So if I typed /r hello!, this would be replaced with /whisper SomeGuy hello!? –  Kai Aug 30 '13 at 13:51
    
@Kai if you type '/r ' it is immediately replaced by '/whisper SomeGuy '. So yes, it does :) –  Michael Aug 30 '13 at 19:47

3 Answers 3

up vote 5 down vote accepted

I'm assuming that the full usage is /r <message>, but this answer also applies if it's /r <username>, or /r <username> <message>.

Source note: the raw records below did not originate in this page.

(* ===== verification/DafkaMessage.v ===== *)
(** * DafkaMessage: messages of the Dafka streaming platform

    src/dafka/message.go and the types of src/dafka/protocol.go: the envelope
    and the nine bodies, each with its [Marshal] and [Unmarshal], over the
    readers and writers of [Reader]; the functions that create messages. Each
    codec is an instance of the class [Wire]. *)

From Stdlib Require Import Strings.Byte ZArith Lia.
From stdpp Require Import base strings numbers gmap list.
From S2P Require Import Prelude Reader MlmMessage.

#[local] Open Scope Z_scope.
#[local] Set Default Goal Selector "!".

Definition DafkaVersion : byte := x01.
Definition ProtocolSignature1 : byte := xaa.
Definition ProtocolSignature2 : byte := xa0.
Definition MaxTopicLength : Z := 255.
Definition MaxRecordSize : Z := 1024 * 1024.
Definition MessageTypeStoreHello : byte := x01.
Definition MessageTypeConsumerHello : byte := x02.
Definition MessageTypeRecord : byte := x03.
Definition MessageTypeAck : byte := x04.
Definition MessageTypeHead : byte := x05.
Definition MessageTypeFetch : byte := x06.

Abbreviation Headers := (gmap bytes bytes).

(** A record of a topic; the timestamp is in nanoseconds since 1970. *)
Record dafkaRecord : Type := mkRecord {
  rec_Topic : bytes;
  rec_Partition : bytes;
  rec_Offset : Z;
  rec_Key : bytes;
  rec_Value : bytes;
  rec_Headers : Headers;
  rec_Timestamp : Z }.

(** The states a node goes through. *)
Inductive NodeState : Type := NodeStateStopped | NodeStateStarting | NodeStateRunning | NodeStateStopping.

#[export] Instance NodeState_eq_dec : EqDecision NodeState.
Proof. solve_decision. Defined.

(** The counters of [Statistics], unsigned 64-bit integers. *)
Inductive stat : Type :=
| RecordsProduced | BytesProduced | ProduceErrors
| RecordsConsumed | BytesConsumed | ConsumeErrors
| RecordsStored | BytesStored | StoreErrors
| MessagesIn | MessagesOut | BytesIn | BytesOut
| Connections | Reconnects.

#[export] Instance stat_eq_dec : EqDecision stat.
Proof. solve_decision. Defined.

Definition Statistics : Type := stat → Z.
Definition zero_stats : Statistics := fun _ => 0.
Definition bump (f : stat) (n : Z) (st : Statistics) : Statistics := fun g =>
  if decide (g = f) then wrapu 64 (st g + n) else st g.

(** ** The envelope *)

Record dafkaMessage : Type := mkDafka {
  dm_Signature : byte * byte;
  dm_Version : byte;
  dm_Type : byte;
  dm_Topic : bytes;
  dm_Body : bytes }.

Definition set_dm_Version (v : byte) (m : dafkaMessage) : dafkaMessage :=
  mkDafka (dm_Signature m) v (dm_Type m) (dm_Topic m) (dm_Body m).
Definition set_dm_Type (v : byte) (m : dafkaMessage) : dafkaMessage :=
  mkDafka (dm_Signature m) (dm_Version m) v (dm_Topic m) (dm_Body m).
Definition set_dm_Topic (v : bytes) (m : dafkaMessage) : dafkaMessage :=
  mkDafka (dm_Signature m) (dm_Version m) (dm_Type m) v (dm_Body m).
Definition set_dm_Body (v : bytes) (m : dafkaMessage) : dafkaMessage :=
  mkDafka (dm_Signature m) (dm_Version m) (dm_Type m) (dm_Topic m) v.
Definition zero_dm : dafkaMessage := mkDafka (x00, x00) x00 x00 [] [].

Definition dafka_Marshal (m : dafkaMessage) : outcome bytes :=
  w ← write_string MaxTopicLength "topic too long" (dm_Topic m);
  Ret ([ProtocolSignature1; ProtocolSignature2; dm_Version m; dm_Type m] ++ w ++ dm_Body m).

(** The errors of the first reads are dropped: five bytes are there. The
    signature is compared, not stored. [Read] of the body into a buffer of
    the length that is left gives EOF when nothing is; that error is dropped
    too. *)
Definition dafka_Unmarshal (data : bytes) : M dafkaMessage unit :=
  if decide (len data < 5) then mfail (Errorf "message too short")
  else decode (
    sig1 ← on_snd rd_byte;
    sig2 ← on_snd rd_byte;
    if decide (sig1 ≠ ProtocolSignature1 ∨ sig2 ≠ ProtocolSignature2) then
      mfail (Errorf "invalid protocol signature")
    else
      version ← on_snd rd_byte;
      upd_fst (set_dm_Version version);;
      msgType ← on_snd rd_byte;
      upd_fst (set_dm_Type msgType);;
      topicLen ← wrapE "failed to read topic length" (on_snd rd_byte);
      (if decide (0 < byte_Z topicLen) then
         topicBytes ← wrapE "failed to read topic" (on_snd (rd_read (Z.to_nat (byte_Z topicLen))));
         upd_fst (set_dm_Topic topicBytes)
       else mret tt);;
      '(_, rest) ← mget;
      upd_fst (set_dm_Body rest)) data.

Definition dafka_ok (m : dafkaMessage) : Prop :=
  dm_Signature m = (x00, x00) ∧ len (dm_Topic m) <= MaxTopicLength.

You could put the space followed by a placeholder - I'd recommend typing the instructional part in one font, and the actual code to type in a fixed-width font which will make the space more clearly visible:

Click or type /r [message] to respond

This should make it evident to users that a space is required, and what they're then expected to follow /r with. You'll have to be careful that the brackets notation for a placeholder doesn't confuse users (they may think they actually need to type the brackets around their message), but you could consider as alternatives:

Click or type /r message to respond

Removes the brackets, but produces ambiguity over whether message is a placeholder or needs to be typed. You may be able to avoid this by making the message part stand out:

Click or type /ryour_message to respond

You could also potentially highlight the space - for example, /r and message could be highlighted in green, whilst the space between them is highlighted in yellow, to make it stand out without printing a character, but this could cause accessiblity issues with colorblind users.

One last idea: make /r [message] clickable - the physical underline under the phrase (assuming your styling underlines links) will further highlight the space, and clicking it will paste the command into the application ready for the user to add their message. They aren't likely to use it this way more than once, but it would clearly demonstrate the intended usage on their first try.

Finally, if there is room to do so, you can provide an example usage:

Click or type /r [message] to respond, for example:

/r hello!

Makes it clear that /rhello! is not the intended usage.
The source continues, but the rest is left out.